The question of quotas for women on corporate boards

How to break that ceiling

The XX Factor

Most Canadian business leaders agree that more women are needed on corporate boards—female representation has hovered at about 10% for years. But there’s little agreement about how to boost the numbers. Diversity advocates like Sen. Celine Hervieux-Payette have called for hard quotas on representation, while critics have argued that women should be appointed solely on their own merit. The Ontario government and the Ontario Securities Commission have both endorsed “comply or explain” policies, which require boards to develop and disclose policies to improve their gender diversity, or else explain why they haven’t. And a federal committee struck earlier this year is due to release recommendations later this fall. We asked some of Canada’s business leaders which is the right way forward.

“I don’t think we should use quotas. A rule of 50% of board members being women in an industry when there’s no women to start with would be counterproductive. I think the way to look at the issue would be to work on companies to promote women to get the experience they need, internationally, nationally, to move them around enough so they get the right experience. After that, getting on the board would be just a matter of time.”

–Isabelle Courville, Chair, Laurentian Bank of Canada

“I think ‘comply or explain’ is a good way for people to start instilling processes around board appointments. It’s important for women to be considered for every vacant board seat that comes up to ensure that we’re looking at all the candidates and we’re not just tapping the shoulder of the guy we know well or the guy we’re comfortable with. Companies need to be held accountable for every board seat that comes up, and explain why that person was selected and what they bring to that board. They need to have a policy on general diversity in their boards to ensure they’re getting different perspectives around the table and not group-think.”
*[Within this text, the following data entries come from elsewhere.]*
(** An inhabited settled shape has a first member, which is none of
    function, symbol, undefined. *)
Lemma first_member (S : Shape) :
  settled S = true -> inhabited S = true ->
  exists a T, S = a :: T /\
              undefined a = false /\ symbol a = false /\
              NotJsonable a = false.
Proof.
  destruct S as [|a T]; intros Hs Hi; [discriminate Hi|].
  exists a, T. split; [reflexivity|].
  simpl in Hs. apply andb_true_iff in Hs as [Ha _].
  now apply settled_member_accepted in Ha.
Qed.

Lemma element_settled (S : Shape) :
  Forall fixed S -> settled S = true -> inhabited S = true ->
  element Jsonify_member S = S.
Proof.
  intros Hf Hs Hi. unfold element.
  destruct (first_member S Hs Hi) as (a & T & E & _ & _ & Hn).
  replace (extends S NotJsonable) with false.
  - now apply guarded_settled.
  - rewrite E. simpl. now rewrite Hn.
Qed.

Lemma settled_not_undefined (S : Shape) :
  settled S = true -> inhabited S = true -> extends S undefined = false.
Proof.
  intros Hs Hi. destruct (first_member S Hs Hi) as (a & T & -> & Hu & _).
  simpl. now rewrite Hu.
Qed.

Lemma settled_not_symbol (S : Shape) :
  settled S = true -> inhabited S = true -> extends S symbol = false.
Proof.
  intros Hs Hi. destruct (first_member S Hs Hi) as (a & T & -> & _ & Hy & _).
  simpl. now rewrite Hy.
Qed.
Lemma fact_Client_coercion_witness :
  exists rows row,
    @fact pandas_ref sheet1 = Ok rows /\
    rows !! 2%nat = Some row /\ f_Client row = "(Unmapped)".
Proof.
  destruct (@fact pandas_ref sheet1) as [rows|e] eqn:Hf; [|discriminate Hf].
  pose proof (@fact_Client_coercion pandas_ref sheet1 rows
                pandas_ref_keeps_text pandas_ref_null_text Hf) as Hc.
  change (find_col (df_columns sheet1) ["Client"; "Customer"; "Account"])
    with (Some "Client") in Hc.
  destruct Hc as (series & Hs & Hrows).
  injection Hs as <-.
  destruct (Hrows 2%nat (CText "(Unmapped)")) as (row & Hrow & _ & Htxt);
    [simpl; lia | reflexivity |].
  exists rows, row. split; [reflexivity|]. split; [exact Hrow | exact Htxt].
Defined.

(** C8 (counterexample): the client column of [sheet1] is resolved and
    its second cell is empty; the key of that row is the text of a null,
    not the sentinel. *)
Lemma empty_client_cell_is_not_unmapped :
  find_col (df_columns sheet1) ["Client"; "Customer"; "Account"] = Some "Client" /\
  (exists series, df_getitem sheet1 "Client" = Ok series /\
                  series !! 1%nat = Some CNull) /\
  (exists rows, @fact pandas_ref sheet1 = Ok rows /\
                f_Client <$> (rows !! 1%nat) = Some "<NA>") /\
  "<NA>" <> "(Unmapped)".
Proof.
  split; [vm_compute; reflexivity|].
  split; [eexists; split; vm_compute; reflexivity|].
  split; [eexists; split; vm_compute; reflexivity|].
  discriminate.
Qed.

(** The builder raises on a sheet in which two columns are headed
    ["Client"]. *)
Example fact_two_client_columns :
  find_col (df_columns sheet_two_clients) ["Client"; "Customer"; "Account"]
    = Some "Client" /\
  forall pd : Pandas, @fact pd sheet_two_clients = Raised NotOneColumn.
Proof. split; [vm_compute; reflexivity | intros pd; reflexivity]. Qed.

(* ===================================================================== *)
(** ** Filter engine: properties *)
(* ===================================================================== *)

Section FilterEngineProps.

Context {R : Type} (client : R -> string) (period : R -> option Timestamp).

Lemma boolean_index_map (f : R -> bool) (rows : list R) :
  boolean_index (map f rows) rows = List.filter f rows.
Proof.
  induction rows as [|r rows IH]; simpl; [done|].
  rewrite IH. by destruct (f r).
Qed.

(** The mask, computed column by column, is the record predicate applied
    row by row. *)
Lemma row_mask_pointwise (rows : list R) sel_clients sel_date :
  row_mask client period rows sel_clients sel_date
  = map (passes_filter client period sel_clients sel_date) rows.
Proof.
  unfold row_mask, passes_filter, isin, between.
  destruct sel_clients as [|c0 sel]; simpl mask_and.
  - induction rows as [|r rows IH]; simpl; [done|]. by rewrite IH.
  - induction rows as [|r rows IH]; [done|].
    cbn [map zip_with]. by rewrite IH.
Qed.

Lemma existsb_eqb_In (c : string) (l : list string) :
  existsb (String.eqb c) l = true <-> In c l.
Proof.
  rewrite existsb_exists. split.
  - intros (x & Hin & Heq). apply String.eqb_eq in Heq. by subst.
  - intros Hin. exists c. split; [done|]. apply String.eqb_refl.
Qed.

Lemma passes_filter_true sel_clients sel_date (r : R) :
  passes_filter client period sel_clients sel_date r = true <->
  (sel_clients = [] \/ In (client r) sel_clients) /\
  exists t, period r = Some t /\
            ts_leb (fst sel_date) t = true /\ ts_leb t (snd sel_date) = true.
Proof.
  unfold passes_filter. rewrite andb_true_iff.
  apply Morphisms_Prop.and_iff_morphism.
  - destruct sel_clients as [|c0 sel].
    + split; auto.
    + rewrite existsb_eqb_In. split; [auto | by intros [? | ?]].
  - destruct (period r) as [t|].
    + rewrite andb_true_iff. split; [eauto | by intros (? & [= <-] & ?)].
    + split; [done | by intros (? & ? & _)].
Qed.

End FilterEngineProps.

(** C5: the filter keeps, in their order, exactly the records whose client
    is in the client set (every client when the set is empty) and whose
    period is not null and lies in [rangeStart, rangeEnd], ends included;
    a record with a null period is never kept. *)
Theorem filter_rows_exact {R : Type} (client : R -> string)
  (period : R -> option Timestamp) (records : list R) (clientSet : list string)
  (rangeStart rangeEnd : Timestamp) :
  filter_rows client period records clientSet (rangeStart, rangeEnd)
  = List.filter (passes_filter client period clientSet (rangeStart, rangeEnd)) records
  /\
  (forall r,
     In r (filter_rows client period records clientSet (rangeStart, rangeEnd)) <->
     In r records /\
     (clientSet = [] \/ In (client r) clientSet) /\
     exists t, period r = Some t /\
               ts_leb rangeStart t = true /\ ts_leb t rangeEnd = true)
  /\
  (forall r,
     In r (filter_rows client period records clientSet (rangeStart, rangeEnd)) ->
     period r <> None).
Proof.
  assert (filter_rows client period records clientSet (rangeStart, rangeEnd)
          = List.filter (passes_filter client period clientSet (rangeStart, rangeEnd))
              records) as Heq.
  { unfold filter_rows. rewrite row_mask_pointwise. apply boolean_index_map. }
  assert (forall r,
     In r (filter_rows client period records clientSet (rangeStart, rangeEnd)) <->
     In r records /\
     (clientSet = [] \/ In (client r) clientSet) /\
     exists t, period r = Some t /\
               ts_leb rangeStart t = true /\ ts_leb t rangeEnd = true) as Hiff.
  { intros r. rewrite Heq, filter_In, passes_filter_true. reflexivity. }
  split; [done|]. split; [done|].
  intros r Hin. apply Hiff in Hin as (_ & _ & t & -> & _). done.
Qed.

(* ===================================================================== *)
(** ** KPIs *)
(* ===================================================================== *)

Section Sums.

(** A sum is a number or NaN, never a null. *)
Lemma sum_with_not_null (sum : list Q -> Q) (l : list Num) :
  sum_with sum l <> Null.
Proof.
  unfold sum_with. destruct (existsb is_NaN l); [done|].
  by destruct (finite_values l).
Qed.

(** A sum is NaN exactly when one of its terms is. *)
Lemma sum_with_NaN (sum : list Q -> Q) (l : list Num) :
  sum_with sum l = NaN <-> In NaN l.
Proof.
  unfold sum_with. destruct (existsb is_NaN l) eqn:He.
  - split; [intros _|done]. apply existsb_exists in He as (x & Hin & Hx).
    by destruct x.
  - split; [by destruct (finite_values l)|]. intros Hin.
    assert (existsb is_NaN l = true); [|congruence].
    apply existsb_exists. by exists NaN.
Qed.

(** Over nulls only, a sum is 0. *)
Lemma sum_with_all_null (sum : list Q -> Q) (l : list Num) :
  (forall x, In x l -> x = Null) -> sum_with sum l = Fin 0.
Proof.
  intros Hall. unfold sum_with.
  assert (existsb is_NaN l = false) as ->.
  { apply not_true_is_false. intros He.
    apply existsb_exists in He as (x & Hin & Hx). by rewrite (Hall x Hin) in Hx. }
  assert (finite_values l = []) as ->; [|done].
  unfold finite_values. induction l as [|x l IH]; [done|]. simpl.
  rewrite (Hall x) by by left. apply IH. intros y Hy. apply Hall. by right.
Qed.

End Sums.

(** C9: the KPI block never divides by a zero revenue sum:
    it always returns; the margin is null (NaN) whenever the revenue sum
    it computed is 0, whatever the cost and gross-profit sums are, and
    also when the revenue sum is NaN; otherwise it is gross profit over
    revenue times 100 in float64 arithmetic. *)
Theorem sumKpis_margin_on_zero_revenue `{Pandas} (facts : list FactRecord) :
  exists k,
    sumKpis facts = Ok k /\
    kpi_rev k = Kpi.rev facts /\
    kpi_cost k = Kpi.cost facts /\
    kpi_gp k = Kpi.gp facts /\
    (forall x, Kpi.rev facts = Fin x -> (x == 0)%Q -> kpi_margin k = NaN) /\
    (num_isna (Kpi.rev facts) = true -> kpi_margin k = NaN) /\
    (forall x, Kpi.rev facts = Fin x -> ~ (x == 0)%Q ->
       kpi_margin k = match Kpi.gp facts with
                      | Fin g => Fin (float_mul (float_div g x) 100)
                      | gp => gp
                      end).
Proof.
  unfold sumKpis, Kpi.margin.
  pose proof (sum_with_not_null sum_floats (map f_GP facts)) as Hgp.
  fold (series_sum (map f_GP facts)) in Hgp. fold (Kpi.gp facts) in Hgp.
  destruct (Kpi.rev facts) as [| |x] eqn:Hrev; simpl.
  - eexists. split; [reflexivity|]. repeat split; done.
  - eexists. split; [reflexivity|]. repeat split; done.
  - destruct (Qeq_bool x 0) eqn:Hz; simpl.
    + eexists. split; [reflexivity|]. repeat split; simpl; try done.
      intros y [= <-] Hne. apply Qeq_bool_iff in Hz. contradiction.
    + eexists. split; [reflexivity|]. repeat split; simpl; try done.
      * intros y [= <-] Heq. apply Qeq_bool_iff in Heq. congruence.
      * intros y [= <-] _. by destruct (Kpi.gp facts).
Qed.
—Jennifer Reynolds, President, Women in Capital Markets

“I’m really in favour of having a voluntary, transparent commitment. When I started as an accountant, in 1980, roughly, there was less than 10% of women in the profession. When I see the situation now, there is a very significant evolution, but yet we need to make more progress. We have—right now—enough women who are competent and have experience to be able to get at least 30%, up to 40% membership around boards. I’m convinced of that. And we need to make the same progress at the level of the senior executive teams of large organizations. It’s not just enough to have women who are members of boards.”

—Monique Leroux, Chair, President and CEO, Desjardins Group

“I don’t know if we’re going to need quotas or not, because we haven’t tried anything yet. When you look at the Norway experience, they tried the moral suasion step, and then they tried voluntary targets, and then they decided to go heavy with mandatory quotas. The only way I could say I could support quotas is if we tried a bunch of other things and they don’t work. Having the CEO on-side is also important, but having a forward-looking chair, somebody who really sees diversity as a benefit, I think, is key to this.”
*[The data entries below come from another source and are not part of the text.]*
Lemma shouldReplace_inline_setOrder (p : string) (d : Declaration)
    (e : cascadeEntry) (c : Z) :
  SpecImportant (specificity e) = false ->
  Inline (specificity e) < 1000 ->
  shouldReplace p (inlineEntry d) (setOrder c e)
  = shouldReplace p (inlineEntry d) e.
Proof.
  intros Hf Hi. unfold shouldReplace.
  cbn [setOrder inlineEntry specificity important sourceOrder].
  destruct (_ && _ && _ && _); [done|].
  destruct (Important d && _); [done|].
  destruct (negb _ && _); [done|]. cbv zeta.
  unfold Compare. cbn [SpecificityFromInline SpecImportant Inline].
  rewrite Hf. cbn [negb andb].
  destruct (Important d); cbn [negb andb]; [done|].
  destruct (Z.eqb_spec 1000 (Inline (specificity e))); [lia|]. cbn [negb].
  destruct (Z.gtb_spec 1000 (Inline (specificity e))); [done|lia].
Qed.

Lemma Parse_rules_sorted (cssText : string) :
  StronglySorted Z.lt (SourceOrder <$> Rules (Parse cssText))
  /\ Forall (fun r => 0 <= SourceOrder r) (Rules (Parse cssText)).
Proof.
  unfold Parse. cbn [Rules].
  rewrite (imap_ext ruleOfMatch (fun j => ruleOfMatch (0 + j))
             (ruleMatches cssText)) by done.
  destruct (rules_ordered (ruleMatches cssText) 0) as [Hs Hf].
  split; [done|]. eapply Forall_impl; [exact Hf|]. simpl. intros r Hr. lia.
Qed.

(** The cascade reads of the rule a match points to its source order only,
    and on a parsed stylesheet its outcome does not depend on those
    pointers: whether every match points to the rule it was built from or
    all of them point to the one loop variable, the winning declarations
    are the same. *)
Theorem applyCascade_shared_rule (cssText : string) (node : Node)
    (inlineStyles : gmap string Declaration) :
  applyCascade (findMatchingRulesShared (Parse cssText) node) inlineStyles
  = applyCascade (findMatchingRules (Parse cssText) node) inlineStyles.
Proof.
  unfold findMatchingRulesShared.
  destruct (last (Rules (Parse cssText))) as [shared|] eqn:Hl.
  2:{ apply last_None in Hl. unfold findMatchingRules. by rewrite Hl. }
  apply map_eq. intros p. rewrite !applyCascade_slot.
  unfold findMatchingRules.
  destruct (Parse_rules_sorted cssText) as [Hs H0].
  destruct (foldl_sameWinner node shared p (Rules (Parse cssText)) 0
              {| winningDeclarations := ∅; winningSpecs := ∅ |}
              {| winningDeclarations := ∅; winningSpecs := ∅ |})
    as [n Hw].
  - left. unfold slot. simpl. by rewrite !lookup_empty.
  - done.
  - apply Forall_forall. intros r Hr. rewrite Forall_forall in H0.
    split; [by apply H0|].
    rewrite (Parse_rule_specificity cssText r Hr). split; [done|].
    simpl. lia.
  - destruct Hw as [[-> ->]|(d & e & -> & -> & _ & Hf & Hi)]; [done|].
    destruct (inlineStyles !! p) as [o|]; [|done].
    unfold offerSlot.
    change (default zeroEntry (snd (Some d, Some e))) with e.
    change (default zeroEntry (snd (Some d, Some (setOrder _ e))))
      with (setOrder (SourceOrder shared) e).
    rewrite shouldReplace_inline_setOrder by done.
    by destruct (shouldReplace p (inlineEntry o) e).
Qed.
End LoopVariable.

(** ** Elements no rule matches (inliner.go) *)

Section Unmatched.

Lemma applyCascade_nil (inlineStyles : gmap string Declaration) :
  applyCascade [] inlineStyles = inlineStyles.
Proof.
  apply map_eq. intros p. rewrite applyCascade_slot. cbn [foldl].
  unfold slot. cbn [winningDeclarations winningSpecs].
  rewrite !lookup_empty.
  destruct (inlineStyles !! p) as [d|]; [|done].
  unfold offerSlot.
  change (default zeroEntry (snd (None, None))) with zeroEntry.
  by rewrite shouldReplace_zeroEntry.
Qed.

Lemma MergeStyles_filtered (cfg : Config) (styles : gmap string Declaration) :
  MergeStyles styles (filterEmailSafeStyles cfg styles) = styles.
Proof.
  apply map_eq. intros k.
  rewrite MergeStyles_lookup, filterEmailSafeStyles_lookup.
  unfold mergedAt.
  destruct (EmailClientOptimizations cfg), (styles !! k) as [d|]; try done.
  - destruct (keepsEntry cfg k d); [|done]. by destruct (Important d).
  - by destruct (Important d).
Qed.

(** An element that no rule of the stylesheet matches is written back, if
    at all, with the style map it had; its own declarations are then
    counted as inlined styles and validated like those of any other
    element. *)
Theorem processElement_unmatched (cfg : Config) (stylesheet : Stylesheet)
    (element : Node) (result result' : InlineResult)
    (finalStyles : gmap string Declaration) :
  findMatchingRules stylesheet element = [] ->
  processElement cfg stylesheet element result
  = (Some finalStyles, result') ->
  finalStyles = GetInlineStyle element
  /\ InlinedStyles result'
     = InlinedStyles result + Z.of_nat (size (GetInlineStyle element))
  /\ Warnings result'
     = (Warnings result ++ ValidateStyles cfg (GetInlineStyle element))%list.
Proof.
  intros Hm. unfold processElement. cbv zeta.
  destruct (shouldSkipElement _); [done|].
  unfold ResolveStyles. cbv zeta. rewrite Hm, applyCascade_nil.
  assert (MergeStyles (GetInlineStyle element)
            (if EmailClientOptimizations cfg
             then filterEmailSafeStyles cfg (GetInlineStyle element)
             else GetInlineStyle element)
          = GetInlineStyle element) as ->.
  { destruct (EmailClientOptimizations cfg) eqn:Ho.
    - apply MergeStyles_filtered.
    - rewrite <- (MergeStyles_filtered cfg (GetInlineStyle element)) at 3.
      unfold filterEmailSafeStyles. by rewrite Ho. }
  destruct (size _ =? 0)%nat; [done|]. by intros [= <- <-].
Qed.
End Unmatched.

Lemma processElement_unmatched_witness :
  processElement (configFor "gmail") (Parse "div{color:red}")
    (element "p" "float: left" []) emptyResult
  = (Some (ParseInlineStyle "float: left"),
     {| InlinedStyles := 1; Warnings := floatWarnings |})
  /\ ParseInlineStyle "float: left"
     = GetInlineStyle (element "p" "float: left" [])
  /\ 1 = 0 + Z.of_nat (size (GetInlineStyle (element "p" "float: left" [])))
  /\ floatWarnings
     = ([] ++ ValidateStyles (configFor "gmail")
                (GetInlineStyle (element "p" "float: left" [])))%list.
Proof.
  assert (processElement (configFor "gmail") (Parse "div{color:red}")
            (element "p" "float: left" []) emptyResult
          = (Some (ParseInlineStyle "float: left"),
             {| InlinedStyles := 1; Warnings := floatWarnings |})) as H
    by (vm_compute; reflexivity).
  split; [exact H|].
  apply (processElement_unmatched (configFor "gmail")
           (Parse "div{color:red}") (element "p" "float: left" [])
           emptyResult {| InlinedStyles := 1; Warnings := floatWarnings |}
           (ParseInlineStyle "float: left"));
    [vm_compute; reflexivity|exact H].
Defined.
—Eileen Mercier, Chair, Ontario Teachers’ Pension Plan

“There shouldn’t be less than 40% of either gender on any board. That means at least 40% men, and at least 40% women. We have more women who are more educated than at any time in our history. They have degrees in law, administration and accounting—professions that really are well-prepared for managerial positions and board positions. There is no reason why we should not have these women. But I don’t call it a quota. I hate that word because the way I see it positioned by the business sector: the word “quota” means people with no qualifications. That’s where I have some problems because it’s, oh, they will appoint their sister. As far as I’m concerned, if they are smart, they will appoint a very competent woman.”
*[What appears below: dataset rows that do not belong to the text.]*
(* ================================================================= *)
(** ** What a decorated probe does with its first attempt *)




(* ================================================================= *)
(** ** Discovery with one slave list supplied *)

(** A further reading that the code does not follow: whenever one of the
    two slave lists is missing, every agent that [/mesos/slaves] reports
    is afterwards in the list of its kind. *)
Definition every_observed_slave_assigned : Prop :=
  forall w st st' lat r slaves_json,
    slave_list (self st) = None \/ public_slave_list (self st) = None ->
    set_node_lists_if_unset w st = (Some (Ok tt), st') ->
    network w (nreq st + (if is_set (master_list (self st)) then 0 else 1))
      (get_request "/mesos/slaves")
    = Answer lat r ->
    json r = Slaves slaves_json ->
    forall s, In s slaves_json ->
      exists sl pl,
        slave_list (self st') = Some sl /\
        public_slave_list (self st') = Some pl /\
        (dict_get (agent_attributes s) "public_ip" = PStr "true" ->
         In (agent_hostname s) pl) /\
        (dict_get (agent_attributes s) "public_ip" <> PStr "true" ->
         In (agent_hostname s) sl).

(** A session whose public slaves were supplied (there are none) and
    whose private slaves were not. *)
Definition no_public_session : DcosApiSession :=
  init (Some ["10.0.0.1"]) None (Some []) (Some ci_user).

(* ================================================================= *)
(** * Properties *)

(** ** The order on strings and [sorted] *)

Lemma str_le_trans (a b c : string) : str_le a b -> str_le b c -> str_le a c.
Proof.
  unfold str_le, String.leb. revert b c.
  induction a as [|x a IH]; intros [|y b] [|z c]; simpl; try congruence.
  unfold Ascii.compare.
  destruct (N.compare_spec (N_of_ascii x) (N_of_ascii y)) as [Hxy|Hxy|Hxy];
    destruct (N.compare_spec (N_of_ascii y) (N_of_ascii z)) as [Hyz|Hyz|Hyz];
    destruct (N.compare_spec (N_of_ascii x) (N_of_ascii z)) as [Hxz|Hxz|Hxz];
    try congruence; try lia; try apply IH.
Qed.

Lemma str_le_total (a b : string) : str_le a b \/ str_le b a.
Proof. apply String.leb_total. Qed.

Lemma str_le_antisym (a b : string) : str_le a b -> str_le b a -> a = b.
Proof. apply String.leb_antisym. Qed.

Lemma insert_perm (x : string) (l : list string) :
  Permutation (insert x l) (x :: l).
Proof.
  induction l as [|y l IH]; simpl.
  - apply Permutation_refl.
  - destruct (String.leb x y).
    + apply Permutation_refl.
    + apply perm_trans with (y :: x :: l).
      * apply perm_skip, IH.
      * apply perm_swap.
Qed.

Lemma sorted_perm (l : list string) : Permutation (sorted l) l.
Proof.
  induction l as [|x l IH]; simpl.
  - apply perm_nil.
  - apply perm_trans with (x :: sorted l).
    + apply insert_perm.
    + apply perm_skip, IH.
Qed.

Lemma insert_strongly_sorted (x : string) (l : list string) :
  StronglySorted str_le l -> StronglySorted str_le (insert x l).
Proof.
  induction 1 as [|y l Hl IH Hy]; simpl.
  - constructor; constructor.
  - destruct (String.leb x y) eqn:E.
    + constructor.
      * constructor; assumption.
      * constructor; [exact E|].
        eapply Forall_impl; [|exact Hy].
        intros z Hz. eapply str_le_trans; [exact E|exact Hz].
    + constructor; [exact IH|].
      assert (Hyx : str_le y x).
      { destruct (str_le_total x y) as [H'|H']; [unfold str_le in H'; congruence|exact H']. }
      eapply Permutation_Forall.
      * apply Permutation_sym, insert_perm.
      * constructor; assumption.
Qed.

Lemma sorted_strongly_sorted (l : list string) : StronglySorted str_le (sorted l).
Proof.
  induction l as [|x l IH]; simpl.
  - constructor.
  - apply insert_strongly_sorted, IH.
Qed.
–Celine Hervieux- Payette, Liberal senator

“If we ever want to get there, I believe quotas are probably the way to go. But in the end, does it actually matter to have that many more women on boards? That depends on what your company is trying to achieve. With ‘comply or explain,’ at least there’s something like, let’s call it, a public shame. But public shame only works if the public actually cares. I would say right now there is certainly a group of women that cares deeply about it, but I wouldn’t say it’s necessarily representative of the general population.”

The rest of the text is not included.